Periodic Reporting for period 1 - SpaTe (Spatio-Temporal Methods for Data-driven Computer Animation and Simulation)
Période du rapport: 2020-09-01 au 2022-02-28
It consists of three parallel and synergetic lines of work:
1) Target learning generic and re-usable representations based on neural networks that target grid-based space-time functions of physical problems.
2) Employ advanced numerical techniques for discretizing the differential operators of model equations to arrive at robust, unsupervised learning algorithms for physical phenomena.
3) Develop adaptive algorithms for sparse, point-based space-time functions to analyze and disambiguate complex data sets such as point clouds without correspondences.

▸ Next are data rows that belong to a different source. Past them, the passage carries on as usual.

Fixpoint update_events (evs : list MatchEvent) (ps : list Player)
  : result unit * list Player :=
  match evs with
  | [] => (Ok tt, ps)
  | ev :: rest =>
      match update_event ev ps with
      | (Ok _, ps1) => update_events rest ps1
      | (Raise e, ps1) => (Raise e, ps1)
      end
  end.

Definition update_stats (match_result : MatchResult) (w : World)
  : result unit * World :=
  let (r, ps) := update_events (events match_result) (players (data w)) in
  (r, with_players w ps).

(* ================================================================= *)
(** ** MatchEngine.simulate_match *)

Definition float_div_int (x : float) (b : Z) : result float :=
  y <- float_of_int b ;; float_truediv x y.

Definition lift {A : Type} (r : result A) : Rand A :=
  fun ds =>
    match r with
    | Ok a => Done a ds
    | Raise e => Failed e
    end.

Section Simulation.

(** [random.gauss(mu, sigma)]: the sample the generator derives from a
    raw draw. *)
Variable gauss_sample : float -> float -> nat -> float.

Definition gauss (mu sigma : float) : Rand float :=
  fun ds =>
    match ds with
    | [] => Starved
    | d :: rest => Done (gauss_sample mu sigma d) rest
    end.

(** [max(0, int(random.gauss(strength/20, 1)))] *)
Definition draw_goals (strength : float) : Rand Z :=
  mu <~ lift (float_div_int strength 20) ;;
  sigma <~ lift (float_of_int 1) ;;
  g <~ gauss mu sigma ;;
  n <~ lift (int_of_float g) ;;
  ret (Z.max 0 n).

(** Everything up to and including the construction of [match_result];
    nothing here writes to the shared data. *)
Definition prepare_match (today : string) (home_team away_team : string)
    (d : Data) : Rand MatchResult :=
  match find_team d home_team, find_team d away_team with
  | Some home, Some away =>
      home_strength <~ lift (calculate_team_strength d (t_name home)) ;;
      away_strength <~ lift (calculate_team_strength d (t_name away)) ;;
      let home_strength := fmul home_strength lit_1_1 in
      home_goals <~ draw_goals home_strength ;;
      away_goals <~ draw_goals away_strength ;;
      events <~ generate_match_events d (t_name home) (t_name away)
                                      home_goals away_goals ;;
      ret (mkMatch (t_name home) (t_name away) home_goals away_goals
                   events today)
  | _, _ => lift (Raise MatchTeamNotFound)
  end.

Definition simulate_match (today : string) (home_team away_team : string)
    (w : World) (ds : list nat) : outcome MatchResult * World :=
  match prepare_match today home_team away_team (data w) ds with
  | Done match_result rest =>
      let w1 := mkWorld (data w) (transfer_history w)
                        (match_history w ++ [match_result]) in
      match update_stats match_result w1 with
      | (Ok _, w2) => (Done match_result rest, w2)
      | (Raise e, w2) => (Failed e, w2)
      end
  | Failed e => (Failed e, w)
  | Starved => (Starved, w)
  end.

End Simulation.

(* ================================================================= *)
(** ** Analytics *)

(** A value that is an [int] on one path and a [float] on another. *)
Inductive number : Type :=
| Int (z : Z)
| Float (x : float).

Record Efficiency : Type := mkEfficiency {
  goals_per_90 : float;
  assists_per_90 : float;
  goal_contributions : Z;
  shots_conversion : number
}.

Definition calculate_player_efficiency (d : Data) (player_name : string)
  : result Efficiency :=
  match find_player d player_name with
  | None => Raise (PlayerNotFound player_name)
  | Some player =>
      let stats := p_stats player in
      let minutes := minutes_played stats in
      g <- int_truediv (goals stats) minutes ;;
      g90 <- float_mul_int g 90 ;;
      a <- int_truediv (assists stats) minutes ;;
      a90 <- float_mul_int a 90 ;;
      conv <- (if shots_on_target stats >? 0 then
                 c <- int_truediv (goals stats) (shots_on_target stats) ;;
                 c100 <- float_mul_int c 100 ;;
                 Ok (Float c100)
               else Ok (Int 0)) ;;
      Ok (mkEfficiency g90 a90 (goals stats + assists stats) conv)
  end.

(** [max(seq, key=...)]: the first element with the largest key. *)
Fixpoint max_from {A : Type} (key : A -> Z) (best : A) (l : list A) : A :=
  match l with
  | [] => best
  | x :: rest =>
      if key x >? key best then max_from key x rest
      else max_from key best rest
  end.

Definition py_max {A : Type} (key : A -> Z) (l : list A) : result A :=
  match l with
  | [] => Raise MaxEmptySequence
  | x :: rest => Ok (max_from key x rest)
  end.

Record TeamReport : Type := mkReport {
  team_name : string;
  r_league_position : Z;
  r_points : Z;
  top_scorer : Player;
  top_assister : Player;
  squad_age_average : float;
  squad_rating_average : float
}.

Definition generate_team_report (d : Data) (name : string)
  : result TeamReport :=
  match find_team d name with
  | None => Raise (TeamNotFound name)
  | Some team =>
      let players := team_players d (t_name team) in
      top_s <- py_max (fun p => goals (p_stats p)) players ;;
      top_a <- py_max (fun p => assists (p_stats p)) players ;;
      age_avg <- int_truediv (sum_Z (map p_age players))
                             (Z.of_nat (List.length players)) ;;
      rating_avg <- int_truediv (sum_Z (map p_rating players))
                                (Z.of_nat (List.length players)) ;;
      Ok (mkReport (t_name team) (league_position team) (points team)
                   top_s top_a age_avg rating_avg)
  end.

(* ================================================================= *)
(** ** Sample league *)

Module Sample.

Definition stats0 : Stats := mkStats 0 0 0 0.

Definition alice : Player :=
  mkPlayer "Alice" "Red FC" 24 80 "FW" (mkStats 2 1 900 4).
Definition bob : Player :=
  mkPlayer "Bob" "Red FC" 27 90 "MF" (mkStats 5 3 1800 10).
Definition carol : Player :=
  mkPlayer "Carol" "Blue FC" 30 70 "DF" (mkStats 0 0 0 0).
Definition dave : Player :=
  mkPlayer "Dave" "Blue FC" 22 75 "GK" (mkStats 0 2 450 0).
(** Old enough for a negative age factor. *)
Definition veteran : Player :=
  mkPlayer "Vet" "Grey FC" 66 1 "DF" (mkStats 0 0 1 0).

Definition red : Team := mkTeam "Red FC" 1 30.
Definition blue : Team := mkTeam "Blue FC" 2 27.
Definition grey : Team := mkTeam "Grey FC" 3 10.
Definition ghost : Team := mkTeam "Ghost FC" 4 0.

Definition league : Data :=
  mkData [red; blue; grey; ghost] [alice; bob; carol; dave; veteran].

Definition world : World := mkWorld league [] [].



Definition today : string := "2024-05-01".

(** Rating 80 at age 33, nothing played: the formula is 104,000,000
    exactly. *)
Definition seasoned : Player :=
  mkPlayer "Sid" "Grey FC" 33 80 "MF" (mkStats 0 0 0 0).

(** A roster on which two records carry one name. *)
Definition sam_junior : Player :=
  mkPlayer "Sam" "Twins FC" 20 70 "FW" (mkStats 0 0 0 0).
Definition sam_senior : Player :=
  mkPlayer "Sam" "Twins FC" 30 70 "FW" (mkStats 0 0 0 0).
Definition tom : Player :=
  mkPlayer "Tom" "Twins FC" 25 70 "MF" (mkStats 0 0 0 0).

Definition twins_league : Data :=
  mkData [mkTeam "Twins FC" 1 0; red]
         [sam_junior; sam_senior; tom; alice; bob].

End Sample.

(* ================================================================= *)
(** ** Vocabulary of the specification *)

(** The failures the specification calls [NotFound]. *)
Definition not_found (e : exn) : Prop :=
  match e with
  | PlayerNotFound _ | TeamNotFound _ | MatchTeamNotFound => True
  | _ => False
  end.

While several publications for all three areas are in the works, so far only two of them have been published:
one of them targets the physical reconstruction of smoke phenomena with physical learning, and has been successfully published at the renowned CVPR conference. The other paper proposed the half-inversion of gradients for deep learning, and was published at ICLR.
While we see both publications as success stories, we expect the total number of publications to increase significantly in the following periods. Several ongoing works were delayed due to particularly (and in our opinion unnecessarily) unfavourable reviews.
In the longer term, we expect that this project will allow us to better understand the physical world around us. It will help us to analyze sparse and ambiguous mea- surements such as videos and 3D scans automatically and reliably, with a vast range of practical applications from social-media apps to autonomous vehicles.